Timocom propose aussi un panel d’applications mobile qu’elle étend à l’aide de partenaires dont UTA par exemple. Depuis un an, les 44 000 stations-service du fournisseur de cartes carburant sont intégrées au module de planification TC eMap de Timocom afin d’optimiser les ravitaillements en même temps que les tournées. En outre les conducteurs peuvent consulter sur leur smartphone les horaires actuels, les positions de parkings sécurisés, de terminaux de péage et de stations avec les types de carburants disponibles.

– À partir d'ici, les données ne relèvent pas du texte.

(** ** Starting a proposal and sending the media *)

(** X16.  [start_proposal] never touches the store.  For a user in
    [START] it opens the flow: the state becomes [WAITING_NAME] and the
    bag is replaced by an empty one, whatever it held.  For a user in any
    other state it changes neither states nor bags and answers that a
    proposal is already in progress; the access check after the
    subscription stub never refuses. *)
Theorem start_proposal_opens_flow (m : message) (w : world) :
  let r := start_proposal m w in
  store (fst r) = store w
  /\ (get_user_state (m_from m) w = START ->
        get_user_state (m_from m) (fst r) = WAITING_NAME
        /\ user_data (fst r) !! m_from m = Some empty_bag
        /\ snd r = [reply ask_name])
  /\ (get_user_state (m_from m) w <> START ->
        user_states (fst r) = user_states w
        /\ user_data (fst r) = user_data w
        /\ snd r = [reply proposal_in_progress]).
Proof.
  intros r. subst r. unfold start_proposal.
  change (fst (check_subscription (m_from m) w)) with (allow (m_from m) w).
  rewrite bool_decide_false by (intros H; apply H, allowed_after_allow).
  change (get_user_state (m_from m) (allow (m_from m) w))
    with (get_user_state (m_from m) w).
  case_bool_decide as Hst; simpl.
  - split; [done|]. split; [done|]. done.
  - split; [done|]. split; [|done]. intros _.
    split; [unfold get_user_state; simpl; by rewrite lookup_insert_eq|].
    split; [by rewrite lookup_insert_eq|done].
Qed.

Lemma start_proposal_opens_flow_witness :
  let stale := bag_set_votes_count 20 (bag_set_name (lit "Old") empty_bag) in
  let w := set_user_data 7 stale (sample_world []) in
  let r := start_proposal (says 7 (lit "/propose")) w in
  get_user_state 7 (fst r) = WAITING_NAME /\ user_data (fst r) !! 7 = Some empty_bag.
Proof.
  intros stale w r.
  destruct (start_proposal_opens_flow (says 7 (lit "/propose")) w) as (_ & H & _).
  destruct (H eq_refl) as (H1 & H2 & _). exact (conj H1 H2).
Defined.

Lemma media_of_photo file_ids f : media_of (photo_sizes (file_ids ++ [f])) = inl (f, photo).
Proof. unfold media_of. by rewrite last_snoc. Qed.

(** [handle_media] for a user whose bag holds a name. *)
Lemma handle_media_run g m w b n :
  user_data w !! mm_from m = Some b -> name b = Some n ->
  handle_media g m w =
  let w0 := allow (mm_from m) (fst (check_subscription (mm_from m) w)) in
  match media_of (mm_content m) with
  | inr t => (w0, [reply t])
  | inl (f, mt) =>
      let b1 := bag_set_media f mt b in
      let w1 := set_user_data (mm_from m) b1 w0 in
      let deleted := match preview_message_id b with
                     | Some i => [delete_preview i]
                     | None => []
                     end in
      match g with
      | sent i =>
          (set_user_state (mm_from m) PREVIEW_SUBMISSION
             (set_user_data (mm_from m) (bag_set_preview i b1) w1),
           deleted ++ [send_card (mm_chat m) mt f (preview n mt);
                       send (mm_chat m) check_data])
      | api_exception =>
          (w1, deleted ++ [reply (match mt with
                                  | photo => photo_send_failed
                                  | video => video_send_failed
                                  end)])
      | sent_nothing => (w1, deleted ++ [reply preview_failed])
      | other_exception => (w1, deleted ++ [reply preview_error])
      end
  end.
Proof.
  intros Hbag Hn. unfold handle_media.
  change (user_data (allow (mm_from m) (fst (check_subscription (mm_from m) w))))
    with (user_data w).
  rewrite Hbag. simpl.
  change (user_data (allow (mm_from m) (fst (check_subscription (mm_from m) w))))
    with (user_data w).
  rewrite Hbag. simpl. rewrite Hn.
  destruct (media_of (mm_content m)) as [[f mt]|t]; done.
Qed.



(** ** From the first command to the contest *)

Lemma start_proposal_run m w :
  get_user_state (m_from m) w = START ->
  start_proposal m w =
  (set_user_data (m_from m) empty_bag
     (set_user_state (m_from m) WAITING_NAME (allow (m_from m) w)),
   [reply ask_name]).
Proof.
  intros Hst. unfold start_proposal.
  change (fst (check_subscription (m_from m) w)) with (allow (m_from m) w).
  rewrite bool_decide_false by (intros H; apply H, allowed_after_allow).
  change (get_user_state (m_from m) (allow (m_from m) w))
    with (get_user_state (m_from m) w).
  by rewrite bool_decide_false by (intros H; by apply H).
Qed.

Lemma handle_name_run m w b :
  user_data w !! m_from m = Some b ->
  name_accepted (py_strip (m_text m)) = true ->
  handle_name m w =
  (set_user_state (m_from m) WAITING_MEDIA
     (set_user_data (m_from m) (bag_set_name (py_strip (m_text m)) b)
        (allow (m_from m) (fst (check_subscription (m_from m) w)))),
   [reply_to ask_media]).
Proof.
  intros Hbag Hacc. unfold handle_name. set (n := py_strip (m_text m)) in *.
  unfold name_accepted in Hacc.
  apply andb_true_iff in Hacc as [Hlen Hall]. apply andb_true_iff in Hlen as [Hlo Hhi].
  apply Z.leb_le in Hlo, Hhi.
  unfold pystr_eqb. rewrite bool_decide_false by (by apply accepted_not_cancel).
  rewrite (proj2 (Z.ltb_ge _ _)) by lia. rewrite (proj2 (Z.ltb_ge _ _)) by lia.
  rewrite (re_match_name_forallb _ Hlo), Hall. simpl.
  change (user_data (allow (m_from m) (fst (check_subscription (m_from m) w))))
    with (user_data w).
  by rewrite Hbag.
Qed.

Lemma handle_suggestion_decision_conversations f c w :
  user_states (fst (handle_suggestion_decision f c w)) = user_states w
  /\ user_data (fst (handle_suggestion_decision f c w)) = user_data w.
Proof. unfold handle_suggestion_decision. branches. Qed.

(** X18.  The whole path of a contestant.  A user in [START] sends
    /propose, then a text whose stripped form is an acceptable name,
    then a photo, sees the preview and presses "send"; the administrator
    presses the accept button made for the new suggestion.  The contest
    then has one more contestant: the stripped name, the file of the
    largest photo size, approved, zero votes; and the user is back in
    [START] with no bag. *)
Theorem submission_end_to_end
    (u chat : Z) (t : pystr) (sizes : list pystr) (f : pystr) (i : Z)
    (admin : callback) (w : world) :
  ids_wf (store w) ->
  get_user_state u w = START ->
  name_accepted (py_strip t) = true ->
  c_from admin = ADMIN_ID ->
  c_data admin = accept_data (seq_suggestions (store w) + 1) ->
  let w1 := fst (start_proposal {| m_from := u; m_chat := chat; m_text := lit "/propose" |} w) in
  let w2 := fst (handle_name {| m_from := u; m_chat := chat; m_text := t |} w1) in
  let w3 := fst (handle_media (sent i)
                   {| mm_from := u; mm_chat := chat;
                      mm_content := photo_sizes (sizes ++ [f]) |} w2) in
  let w4 := fst (handle_preview_buttons
                   {| c_from := u; c_chat := chat; c_data := lit "send_proposal" |} w3) in
  let w5 := fst (handle_suggestion_decision no_faults admin w4) in
  photos (store w5) =
    photos (store w) ++
      [{| p_id := seq_photos (store w) + 1; p_name := py_strip t; p_file_id := f;
          approved := 1; p_media_type := photo; votes := 0 |}]
  /\ get_user_state u w5 = START
  /\ user_data w5 !! u = None.
Proof.
  intros Hwf Hst Hacc Hadmin Hpress w1 w2 w3 w4 w5.
  set (b3 := bag_set_preview i (bag_set_media f photo (bag_set_name (py_strip t) empty_bag))).
  assert (H1 : store w1 = store w /\ user_data w1 !! u = Some empty_bag).
  { unfold w1.
    rewrite (start_proposal_run {| m_from := u; m_chat := chat; m_text := lit "/propose" |}
               w Hst).
    simpl. split; [done|by rewrite lookup_insert_eq]. }
  destruct H1 as [Hs1 Hb1].
  assert (H2 : store w2 = store w
               /\ user_data w2 !! u = Some (bag_set_name (py_strip t) empty_bag)).
  { unfold w2.
    rewrite (handle_name_run {| m_from := u; m_chat := chat; m_text := t |} w1 empty_bag
               Hb1 Hacc).
    simpl. split; [done|by rewrite lookup_insert_eq]. }
  destruct H2 as [Hs2 Hb2].
  assert (H3 : store w3 = store w /\ user_data w3 !! u = Some b3).
  { unfold w3.
    rewrite (handle_media_run (sent i)
               {| mm_from := u; mm_chat := chat; mm_content := photo_sizes (sizes ++ [f]) |}
               w2 (bag_set_name (py_strip t) empty_bag) (py_strip t) Hb2 eq_refl).
    cbn [mm_content]. rewrite media_of_photo. simpl.
    split; [done|by rewrite lookup_insert_eq]. }
  destruct H3 as [Hs3 Hb3].
  assert (Hwf3 : ids_wf (store w3)) by (by rewrite Hs3).
  assert (Hpress3 : c_data admin = accept_data (seq_suggestions (store w3) + 1))
    by (by rewrite Hs3).
  destruct (send_then_accept
              {| c_from := u; c_chat := chat; c_data := lit "send_proposal" |}
              admin w3 b3 (py_strip t) f photo Hwf3 eq_refl Hb3 eq_refl eq_refl eq_refl
              Hadmin Hpress3) as [Hphotos _].
  fold w4 in Hphotos. fold w5 in Hphotos. rewrite Hs3 in Hphotos.
  split; [exact Hphotos|].
  destruct (handle_suggestion_decision_conversations no_faults admin w4) as [Hst5 Hbag5].
  fold w5 in Hst5, Hbag5. unfold get_user_state. rewrite Hst5, Hbag5.
  unfold w4.
  rewrite (send_proposal_run
             {| c_from := u; c_chat := chat; c_data := lit "send_proposal" |}
             w3 b3 (py_strip t) f photo eq_refl Hb3 eq_refl eq_refl eq_refl).
  simpl. by rewrite lookup_insert_eq, lookup_delete_eq.
Qed.

(** User 7 proposes " Bella " with a photo; the administrator accepts. *)
Lemma submission_end_to_end_witness :
  let admin := {| c_from := ADMIN_ID; c_chat := ADMIN_ID; c_data := accept_data 6 |} in
  let w1 := fst (start_proposal (says 7 (lit "/propose")) (sample_world [])) in
  let w2 := fst (handle_name (says 7 (lit " Bella ")) w1) in
  let w3 := fst (handle_media (sent 41)
                   {| mm_from := 7; mm_chat := 7;
                      mm_content := photo_sizes ([lit "small"] ++ [lit "large"]) |} w2) in
  let w4 := fst (handle_preview_buttons (press 7 "send_proposal") w3) in
  let w5 := fst (handle_suggestion_decision no_faults admin w4) in
  photos (store w5) =
    [sample_photo 1 1; sample_photo 2 3;
     {| p_id := 3; p_name := lit "Bella"; p_file_id := lit "large";
        approved := 1; p_media_type := photo; votes := 0 |}]
  /\ get_user_state 7 w5 = START.
Proof.
  intros admin w1 w2 w3 w4 w5.
  destruct (submission_end_to_end 7 7 (lit " Bella ") [lit "small"] (lit "large") 41
              admin (sample_world []) (sample_ids_wf []) eq_refl eq_refl eq_refl eq_refl)
    as (H1 & H2 & _).
  exact (conj H1 H2).
Defined.

(** ** The ranking *)

Lemma insert_by_In {A} (key : A -> Z) x (l : list A) y :
  In y (insert_by key x l) <-> y = x \/ In y l.
Proof.
  rewrite <- !list_elem_of_In, insert_by_perm, elem_of_cons. done.
Qed.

Avantages et freins des portails collaboratifs

Avis d’expert, Fabrice Maquignon, Alpega
« Mettre en place une plateforme intégrée au service des transporteurs et chargeurs représente des avantages majeurs. L’objectif est de rendre la chaîne logistique plus efficace en agissant sur la minimisation des temps d’attente, l’amélioration de la communication digitale entre les différents intervenants, la réduction des frais de traitement des ordres de transport, l’allégement et l‘uniformisation des tâches administratives, etc. Les systèmes collaboratifs permettent aussi d’optimiser le remplissage des camions et de réduire l’empreinte carbone. Les freins à leur adoption sont la modification des habitudes des utilisateurs et la complexité de déploiement lorsque les connecteurs entre les différents systèmes n’existent pas encore. Une plateforme dans le Coud permet à cet égard d’intégrer rapidement de nouveaux utilisateurs sans qu’il y ait besoin d’installer des logiciels ou des systèmes informatiques élaborés chez le client ».